Es gibt auch eine 2022-Brille. Und viele Glücksbringer: kleine und große Schweine, Rauchfangkehrer, Hufeisen, Geldmünzen, Kleeblätter, Marienkäfer. Die Preise starten bei 20 Cent.
"Die kleinen Glücksbringer werden gerne gekauft, für viele sollen sie in die Geldbörse passen", sagt die Verkäuferin.
Masken als Überraschung
"Tischfeuerwerke, verkaufen wir aber auch ganz gut". Die gebe es in klein und groß, sie seien perfekt für die Feier zu Hause. Außerdem seien sie auch für Kinder geeignet.
Diese kleinen Feuerwerke sind Überraschungspakete, die man auf den Tisch stellt, anzündet und die sich daraufhin öffnen. Darin befinden sich meist Masken.
Zur Beruhigung: Es sind keine Corona-, sondern Augenmasken, Hüte, unechte Bärte oder Pfeifen.
Was früher die Luftschlangen waren, sind heute übrigens die Konfetti-Kanonen. "Aus den Konfetti-Kanonen kommt Konfetti-Regen geschossen.

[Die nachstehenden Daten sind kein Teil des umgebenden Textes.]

(* ===== verification/Reorder.v ===== *)
(** * Sorting captured packets (src/apps/reorderpcap/reorderpcap.cpp)

    A capture is written out in the order of its timestamps; packets of equal
    times keep the order they were captured in.  The packets pass through a
    priority queue: of all of them, or in a chunked pass of as many as the chunk
    holds, which gives up when a packet turns out to come too late, and is tried
    again with chunks twice as large.  The files are the interface [Files]. *)

From S2P Require Import Prelude Time PQueue.
Open Scope Z_scope.

(** [pcap_pkthdr] and the bytes of a packet. *)
Record PcapPkt := mkPkt {
  pk_sec : Z; pk_usec : Z; pk_caplen : Z; pk_len : Z; pk_data : list Z
}.
(** [Record] *)
Record PktRecord := mkRec { rec_ts : Timestamp; rec_seqnum : Z; rec_pkt : PcapPkt }.
(** [operator>] *)
Definition rec_gtb (l r : PktRecord) : bool :=
  ts_gtb (rec_ts l) (rec_ts r)
  || (ts_eqb (rec_ts l) (rec_ts r) && (rec_seqnum r <? rec_seqnum l)).

(** What the calls of the operating system and of the pcap library answer: a pass
    writes to a file of its own, named after its chunk size. *)
Record Files := mkFiles {
  f_packets : list PcapPkt;
  (** what ended the reading: -2 is the end of the file *)
  f_read_end : Z;
  f_opens_input : bool;
  f_pass_exists : Z → bool;
  f_opens_output : Z → bool;
  (** [malloc] for the n-th packet *)
  f_memory : Z → bool;
  (** [ferror] after so many packets were dumped *)
  f_error : nat → bool;
  f_renames : bool
}.
#[export] Instance Files_rebuild : Rebuild Files := λ f,
  mkFiles (f_packets f) (f_read_end f) (f_opens_input f) (f_pass_exists f) (f_opens_output f)
    (f_memory f) (f_error f) (f_renames f).

(** What a pass returns, and the output file if it renamed its own to it. *)
Record PassResult := mkPass { pass_ret : Z; pass_output : option (list PcapPkt) }.

Definition record_of (seqnum : Z) (p : PcapPkt) : PktRecord :=
  mkRec (ts_make (pk_sec p) (pk_usec p)) seqnum p.

Section Passes.
Context (top : list PktRecord → nat).
Implicit Types (recs : list PktRecord) (out : list PcapPkt).

(** The loop that reads; the left is a return from inside it. *)
Fixpoint ingest (f : Files) (bs : Z) (pkts : list PcapPkt) recs (seqnum : Z) out
    (last_ts : Timestamp) : Z + (list PktRecord * list PcapPkt) :=
  match pkts with
  | [] => inr (recs, out)
  | p :: pkts =>
      if negb (f_memory f seqnum) then inl (-1)
      else
        let recs := pq_push (record_of seqnum p) recs in
        let seqnum := seqnum + 1 in
        if (0 <? bs) && (u64 bs <=? Z.of_nat (length recs)) && negb (f_error f (length out)) then
          match pq_top top recs with
          | None => ingest f bs pkts recs seqnum out last_ts
          | Some r =>
              if ts_gtb last_ts (rec_ts r) then inl seqnum
              else ingest f bs pkts (pq_pop top recs) seqnum (out ++ [rec_pkt r]) (rec_ts r)
          end
        else ingest f bs pkts recs seqnum out last_ts
  end.
(** The loop that writes what is left in the queue. *)
Fixpoint drain (f : Files) (fuel : nat) recs out : list PcapPkt :=
  match fuel, pq_top top recs with
  | S fuel, Some r =>
      if f_error f (length out) then out else drain f fuel (pq_pop top recs) (out ++ [rec_pkt r])
  | _, _ => out
  end.
(* ===== verification/HeartBeat.v ===== *)
(** * The connection thread (src/net/HeartBeatConnThread.cpp)

    The thread that the sessions of exchanges keep: it connects a socket, waits for
    the socket and a timer, and calls the session back.  Descriptors are numbers;
    what the system calls answer is an input of each step.  A call that a session
    makes from a callback comes after the step here: [connect] and [disconnect]
    only raise signals that [process] looks at first. *)

From S2P Require Import Prelude NamedThread.
From stdpp Require Import gmap.
Open Scope Z_scope.

Definition READ_BUFFER_SIZE : Z := 2048.
Definition EINPROGRESS : Z := 115.

(** [TCPSocket]: only [connect] writes [m_errno]. *)
Record TCPSocket := mkSock { sk_fd : Z; sk_errno : Z }.
(** The calls of the listeners, without their times. *)
Inductive Callback :=
| cb_on_timer (iter : Z)
| cb_on_connected
| cb_on_recv (buf : list Z)
| cb_on_peer_disconnect
| cb_on_local_disconnect.

(** [hb_epoll]: the sockets that are waited for, and whether also for becoming
    writable.  [hb_open]: the descriptors of sockets that are open. *)
Record HeartBeatConn := mkHB {
  hb_socket : option TCPSocket;
  hb_epoll : gmap Z bool;
  hb_open : gset Z;
  hb_host : string;
  hb_port : Z;
  hb_done_signal : bool;
  hb_reconnect_signal : bool;
  hb_disconnect_signal : bool;
  hb_calls : list Callback
}.
#[export] Instance HeartBeatConn_rebuild : Rebuild HeartBeatConn := λ c,
  mkHB (hb_socket c) (hb_epoll c) (hb_open c) (hb_host c) (hb_port c) (hb_done_signal c)
    (hb_reconnect_signal c) (hb_disconnect_signal c) (hb_calls c).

Noch beliebter sind aber die Konfetti-Kanonen, die mit Luftschlagen gefüllt sind", sagt die Verkäuferin. Der Grund: Diese Variante mache weniger Schmutz.
Lady-Cracker und Knatter-Fritze
Vier junge Menschen zwischen 18 und 20 Jahren kommen in den Laden. Schnurstracks gehen sie Richtung Feuerwerk-Abteilung.
Dort suchen sie Pyrotechnisches mit außergewöhnlichen Namen aus: Lady-Cracker, Knatter-Fritze, Silber-Wirbel, Vulkane, Bienen oder Fontäne. Auch ein paar Raketen.
"Albatros fliegt in der Luft, die römischen Lichter muss man in den Boden stecken", sagt der Verkäufer.
Manche Feuerwerkskörper sind ab 12 Jahren, andere ab 16 Jahren erlaubt. Im Wiener Ortsgebiet dürfen nur Feuerwerkskörper der Kategorie F1 gezündet werden. Dazu zählen Knallfrösche und Leuchtkerzen.
Unumstritten ist das "Schießen" zu Silvester freilich nicht: Tierschützer und Umweltschützer fordern schon lange ein Ende davon.
"Es ist auch für uns anders wieder, dieses Silvester", sagt einer der jüngeren Einkäufer. Aber man wolle sich nicht unterkriegen lassen.
Die Jugendlichen greifen noch zu Sets zum Zinngießen oder Wachsgießen - um das Glück für das nächste Jahre hervorzusagen. "Die Hoffnung auf ein besseres Jahr stirbt nie", sagt die Verkäuferin.